The Unbearable Lightness of Wind
An Interview with Kim Field

By Cathi Norton
 
October 2000

he characteristics of wind are varied and constantly changing: harsh, gentle, punishing, playful, stormy, threatening, light, piercing or subtle. And harmonica, asserts harp historian, writer, teacher, and musician Kim Field, is a wind instrument.

     A native of Seattle, Field was born in 1951 (“I’m a senior citizen now”) and played trumpet in the school band for years before he noticed trumpet might not be the best instrument for popular bands. Just then he discovered the Eagles Auditorium, a cavernous dancehall in downtown Seattle that hosted acts touring north from San Francisco’s Fillmore auditorium. He and friends saw the “Byrds” there in 1968 and went back for seconds – Albert King. Soon after, his life changed when he saw James Cotton’s band with Luther Tucker on guitar. “Cotton was such a physical performer…he’d do somersaults, and he walked right by me blowing harp. That sound really did it! I was just totally galvanized.” The next day Field bought a C Marine Band and played every song he knew in G until he figured out cross harp on his own. A momentous discovery of Paul Butterfield led his musical interest to Muddy Waters and he “never looked back.”

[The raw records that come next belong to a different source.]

(* ===== verification/Approval.v ===== *)
(** * Tool approval ([src/orchestratord/kernel/approval.py])

    The approval policies, the resolution of a configured policy, and
    [permission_mode_to_triple] of [config/schema.py] that the resolution
    consults. *)

From S2P Require Import Prelude Errors Dag StageRunner.

Open Scope string_scope.
Open Scope list_scope.

(** [ToolCallEvent]: the approval state is recorded on the event. *)
Record ToolCallEvent := mkToolCallEvent {
  ev_tool_name : string;
  ev_approved : option bool;
  ev_deny_reason : option text;
}.

Definition allow (reason : text) (e : ToolCallEvent) : ToolCallEvent :=
  mkToolCallEvent (ev_tool_name e) (Some true) (if text_truthy reason then Some reason else None).

Definition deny (reason : text) (e : ToolCallEvent) : ToolCallEvent :=
  mkToolCallEvent (ev_tool_name e) (Some false) (Some reason).

Inductive ApprovalPolicy := NeverApprovalPolicy | AskApprovalPolicy | ApproveSafeOnlyPolicy.

#[export] Instance ApprovalPolicy_eq_dec : EqDecision ApprovalPolicy.
Proof. solve_decision. Defined.

Definition SAFE_TOOLS : list string :=
  ["glob"; "grep"; "read"; "read_multiple_files"; "web_search"; "web_fetch"; "toolsearch";
   "ask_user_question"].

(** [policy.evaluate(event, ...)] *)
Definition evaluate (p : ApprovalPolicy) (e : ToolCallEvent) : bool * ToolCallEvent :=
  match p with
  | NeverApprovalPolicy => (true, allow [Lit "policy=never"] e)
  | AskApprovalPolicy =>
      (false, deny [Lit "policy=ask (autonomous mode: post-hoc audit, tool was executed)"] e)
  | ApproveSafeOnlyPolicy =>
      if mem (lower (ev_tool_name e)) SAFE_TOOLS then (true, allow [Lit "policy=approve-safe-only"] e)
      else (false, deny [Lit "policy=approve-safe-only ("; Lit (ev_tool_name e); Lit " not in safe list)"] e)
  end.

(** A configured policy: a name or a structured one. *)
Inductive policy_config :=
| PolicyName (s : string)
| PolicyDict (d : dict string pyval).

Definition APPROVAL_POLICY_MAP : dict string ApprovalPolicy :=
  [("never", NeverApprovalPolicy); ("ask", AskApprovalPolicy); ("approve-safe-only", ApproveSafeOnlyPolicy)].

Definition get_approval_policy (c : policy_config) : ApprovalPolicy :=
  match c with
  | PolicyDict _ => AskApprovalPolicy
  | PolicyName s => default AskApprovalPolicy (dget (lower (strip s)) APPROVAL_POLICY_MAP)
  end.

(** [SandboxConfig().approval_policy] *)
Definition default_approval_policy : policy_config := PolicyName "never".

(** [raw == SandboxConfig().approval_policy] for a structured [raw]. *)
Definition is_default_policy (d : dict string pyval) : bool :=
  match default_approval_policy with
  | PolicyName _ => false
  | PolicyDict _ => true
  end.

(** [default_decision] of [permission_mode_to_triple(mode)]. *)
Definition default_decision (permission_mode : string) : string :=
  let mode := if String.eqb permission_mode "" then "default" else strip permission_mode in
  default "ask" (dget mode
    [("default", "ask"); ("plan", "ask"); ("acceptEdits", "allow"); ("bypassPermissions", "allow");
     ("dontAsk", "deny"); ("auto", "allow"); ("bubble", "ask")]).

(** [resolve_approval_policy]: the sandbox's policy (if any) and the agent's
    permission mode. *)
Definition resolve_approval_policy (raw : option policy_config) (permission_mode : string)
    : ApprovalPolicy :=
  match raw with
  | Some (PolicyDict d) =>
      if is_default_policy d && String.eqb (default_decision permission_mode) "allow"
      then NeverApprovalPolicy else AskApprovalPolicy
  | Some (PolicyName s) => get_approval_policy (PolicyName s)
  | None => get_approval_policy (PolicyName "never")
  end.

(** [build_approval_policy_map]: an absent or empty policy is [never]. *)
Definition build_approval_policy_map (raw : option policy_config) : string * ApprovalPolicy :=
  match raw with
  | None => ("never", get_approval_policy (PolicyName "never"))
  | Some (PolicyName s) =>
      let s := if String.eqb s "" then "never" else s in (s, get_approval_policy (PolicyName s))
  | Some (PolicyDict []) => ("never", get_approval_policy (PolicyName "never"))
  | Some (PolicyDict d) => ("inline", get_approval_policy (PolicyDict d))
  end.

(** ** Theorems *)

(** Approval never widens by accident: a tool call passes a configured policy
    only if the policy is spelt "never" (up to case and blanks), or it is spelt
    "approve-safe-only" and the tool is on the read-only list; a misspelt or a
    structured policy lets nothing pass.  The event always records the decision
    that is returned. *)
Theorem approval_fails_closed (c : policy_config) (e : ToolCallEvent) :
  let '(ok, e') := evaluate (get_approval_policy c) e in
  ev_approved e' = Some ok /\ ev_tool_name e' = ev_tool_name e /\ (ok = false -> is_Some (ev_deny_reason e')) /\
  (ok = true <->
   exists s, c = PolicyName s /\
     (lower (strip s) = "never" \/
      lower (strip s) = "approve-safe-only" /\ lower (ev_tool_name e) ∈ SAFE_TOOLS)).
Proof.
  destruct c as [s|d].
  - unfold get_approval_policy, APPROVAL_POLICY_MAP. cbn [dget].
    destruct (decide (lower (strip s) = "never")) as [Hn|Hn].
    { simpl. split; [done|]. split; [done|]. split; [done|]. split; [|done]. intros _.
      exists s. split; [done|]. by left. }
    destruct (decide (lower (strip s) = "ask")) as [Ha|Ha].
    { simpl. split; [done|]. split; [done|]. split; [by eexists|]. split; [done|].
      intros (s' & [= <-] & [Hx | [Hx _]]); congruence. }
    destruct (decide (lower (strip s) = "approve-safe-only")) as [Hs|Hs]; cbn [from_option id evaluate].
    + destruct (mem _ _) eqn:Em.
      * split; [done|]. split; [done|]. split; [done|]. split; [|done]. intros _. exists s.
        split; [done|]. right. split; [done|]. by apply mem_true in Em.
      * split; [done|]. split; [done|]. split; [by eexists|]. split; [done|].
        intros (s' & [= <-] & [Hx | [_ Hin]]); [congruence|]. by apply mem_true in Hin; congruence.
    + split; [done|]. split; [done|]. split; [by eexists|]. split; [done|].
      intros (s' & [= <-] & [Hx | [Hx _]]); congruence.
  - split; [done|]. split; [done|]. split; [by eexists|]. split; [done|]. by intros (s & Hs & _).
Qed.

(** The permission mode has no say: the structured default it is compared with
    is a plain string now, so the resolved policy is the same for every
    permission mode, and an unset policy approves every tool call even where the
    mode denies by default. *)
Theorem permission_mode_ignored (raw : option policy_config) (mode1 mode2 : string) :
  resolve_approval_policy raw mode1 = resolve_approval_policy raw mode2 /\
  resolve_approval_policy (Some default_approval_policy) mode1 = NeverApprovalPolicy /\
  resolve_approval_policy None mode1 = NeverApprovalPolicy.
Proof. by destruct raw as [[]|]. Qed.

     In ’69 Field moved to New York to attend college and fell into an acoustic blues group, the “Stingrays” which lasted for three years and played some of the same gigs Mark Wenner (the “Nighthawks”) played under the name of “B-Town Slim.” Another schoolmate, Dave Waldman (now a favorite Chicago harper) was also a harp enthusiast and eventually turned Field on to Paul Oscher, formerly of the Muddy Waters band. Oscher introduced Field to tongue blocking and his playing took a giant leap.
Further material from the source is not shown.